--- DATA RECORDS ---
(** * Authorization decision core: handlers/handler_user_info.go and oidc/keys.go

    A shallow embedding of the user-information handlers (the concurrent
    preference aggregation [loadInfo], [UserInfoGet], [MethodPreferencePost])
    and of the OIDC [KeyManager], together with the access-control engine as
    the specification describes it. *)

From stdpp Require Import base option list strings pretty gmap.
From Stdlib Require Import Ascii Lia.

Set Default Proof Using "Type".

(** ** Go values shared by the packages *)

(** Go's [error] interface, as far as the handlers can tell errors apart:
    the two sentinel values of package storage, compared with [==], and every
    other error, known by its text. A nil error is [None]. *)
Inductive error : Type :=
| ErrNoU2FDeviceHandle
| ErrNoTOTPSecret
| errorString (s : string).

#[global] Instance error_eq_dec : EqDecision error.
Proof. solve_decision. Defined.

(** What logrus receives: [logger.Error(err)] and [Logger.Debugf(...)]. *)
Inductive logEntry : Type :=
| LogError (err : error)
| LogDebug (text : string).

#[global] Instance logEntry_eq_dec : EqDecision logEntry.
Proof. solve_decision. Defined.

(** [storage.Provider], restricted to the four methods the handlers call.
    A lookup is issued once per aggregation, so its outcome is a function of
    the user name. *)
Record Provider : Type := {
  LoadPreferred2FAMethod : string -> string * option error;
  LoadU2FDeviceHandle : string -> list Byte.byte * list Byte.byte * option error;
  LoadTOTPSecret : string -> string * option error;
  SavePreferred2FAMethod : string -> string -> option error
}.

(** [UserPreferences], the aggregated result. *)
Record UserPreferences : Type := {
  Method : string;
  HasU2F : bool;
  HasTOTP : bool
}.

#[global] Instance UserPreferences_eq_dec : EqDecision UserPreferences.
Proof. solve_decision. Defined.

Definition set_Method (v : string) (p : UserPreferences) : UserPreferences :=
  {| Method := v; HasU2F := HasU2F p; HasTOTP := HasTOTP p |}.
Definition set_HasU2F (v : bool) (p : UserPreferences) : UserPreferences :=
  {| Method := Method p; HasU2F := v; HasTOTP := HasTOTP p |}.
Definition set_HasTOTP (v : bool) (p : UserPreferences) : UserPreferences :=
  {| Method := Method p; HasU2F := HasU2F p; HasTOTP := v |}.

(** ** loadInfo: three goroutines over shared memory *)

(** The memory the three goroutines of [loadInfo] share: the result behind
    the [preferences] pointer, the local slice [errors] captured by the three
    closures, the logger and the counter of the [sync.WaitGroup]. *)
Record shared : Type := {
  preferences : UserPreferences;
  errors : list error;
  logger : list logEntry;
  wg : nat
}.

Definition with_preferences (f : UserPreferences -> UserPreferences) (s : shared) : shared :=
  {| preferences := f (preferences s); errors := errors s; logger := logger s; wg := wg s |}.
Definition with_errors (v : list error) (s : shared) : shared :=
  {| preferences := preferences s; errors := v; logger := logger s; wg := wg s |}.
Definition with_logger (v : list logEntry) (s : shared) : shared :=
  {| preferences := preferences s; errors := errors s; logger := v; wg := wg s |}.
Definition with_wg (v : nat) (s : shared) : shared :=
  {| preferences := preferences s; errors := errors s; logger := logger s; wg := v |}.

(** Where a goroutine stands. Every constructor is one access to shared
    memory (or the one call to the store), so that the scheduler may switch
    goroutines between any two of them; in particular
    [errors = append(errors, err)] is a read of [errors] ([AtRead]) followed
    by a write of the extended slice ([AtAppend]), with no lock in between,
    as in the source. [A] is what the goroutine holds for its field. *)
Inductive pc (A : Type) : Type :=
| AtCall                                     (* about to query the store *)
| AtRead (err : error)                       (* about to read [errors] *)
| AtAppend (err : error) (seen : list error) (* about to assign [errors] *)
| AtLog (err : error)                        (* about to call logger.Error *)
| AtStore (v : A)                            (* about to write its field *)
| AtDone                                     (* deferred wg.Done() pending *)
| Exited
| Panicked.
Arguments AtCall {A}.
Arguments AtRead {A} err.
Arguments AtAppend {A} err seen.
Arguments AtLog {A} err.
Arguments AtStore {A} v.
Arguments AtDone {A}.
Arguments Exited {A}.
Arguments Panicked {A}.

* * *

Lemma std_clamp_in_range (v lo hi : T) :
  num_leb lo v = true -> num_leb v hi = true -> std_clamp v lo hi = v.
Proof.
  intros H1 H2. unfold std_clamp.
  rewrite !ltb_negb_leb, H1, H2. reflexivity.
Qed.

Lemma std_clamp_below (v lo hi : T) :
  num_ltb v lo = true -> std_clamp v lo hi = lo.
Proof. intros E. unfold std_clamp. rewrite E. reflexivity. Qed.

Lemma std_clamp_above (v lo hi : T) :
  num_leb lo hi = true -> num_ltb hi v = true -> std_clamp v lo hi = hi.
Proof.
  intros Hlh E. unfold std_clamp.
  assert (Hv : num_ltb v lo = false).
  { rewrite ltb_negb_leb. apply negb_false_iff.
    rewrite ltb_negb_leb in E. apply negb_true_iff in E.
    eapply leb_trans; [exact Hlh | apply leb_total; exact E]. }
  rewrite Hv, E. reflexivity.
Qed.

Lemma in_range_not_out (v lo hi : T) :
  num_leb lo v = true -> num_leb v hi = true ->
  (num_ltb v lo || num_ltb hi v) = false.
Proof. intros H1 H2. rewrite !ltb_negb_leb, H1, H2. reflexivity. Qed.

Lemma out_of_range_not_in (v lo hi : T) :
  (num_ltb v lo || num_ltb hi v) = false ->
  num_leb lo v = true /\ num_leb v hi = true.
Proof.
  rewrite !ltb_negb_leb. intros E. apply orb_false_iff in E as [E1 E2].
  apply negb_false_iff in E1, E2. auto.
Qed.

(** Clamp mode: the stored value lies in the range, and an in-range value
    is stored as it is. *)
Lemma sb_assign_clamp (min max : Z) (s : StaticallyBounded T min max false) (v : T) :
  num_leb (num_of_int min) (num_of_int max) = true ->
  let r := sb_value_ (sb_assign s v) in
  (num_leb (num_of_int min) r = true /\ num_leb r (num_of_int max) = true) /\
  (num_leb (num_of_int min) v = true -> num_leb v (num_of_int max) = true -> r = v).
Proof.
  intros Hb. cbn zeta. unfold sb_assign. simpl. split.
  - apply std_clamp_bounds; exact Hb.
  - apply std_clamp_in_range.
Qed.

--- YOUR TASK ---
Please find the lines in the data that contain the word "intros" and copy them.

--- OUTPUT OF THE EXERCISE ---
  intros H1 H2. unfold std_clamp.
Proof. intros E. unfold std_clamp. rewrite E. reflexivity. Qed.
  intros Hlh E. unfold std_clamp.
Proof. intros H1 H2. rewrite !ltb_negb_leb, H1, H2. reflexivity. Qed.
  rewrite !ltb_negb_leb. intros E. apply orb_false_iff in E as [E1 E2].
  intros Hb. cbn zeta. unfold sb_assign. simpl. split.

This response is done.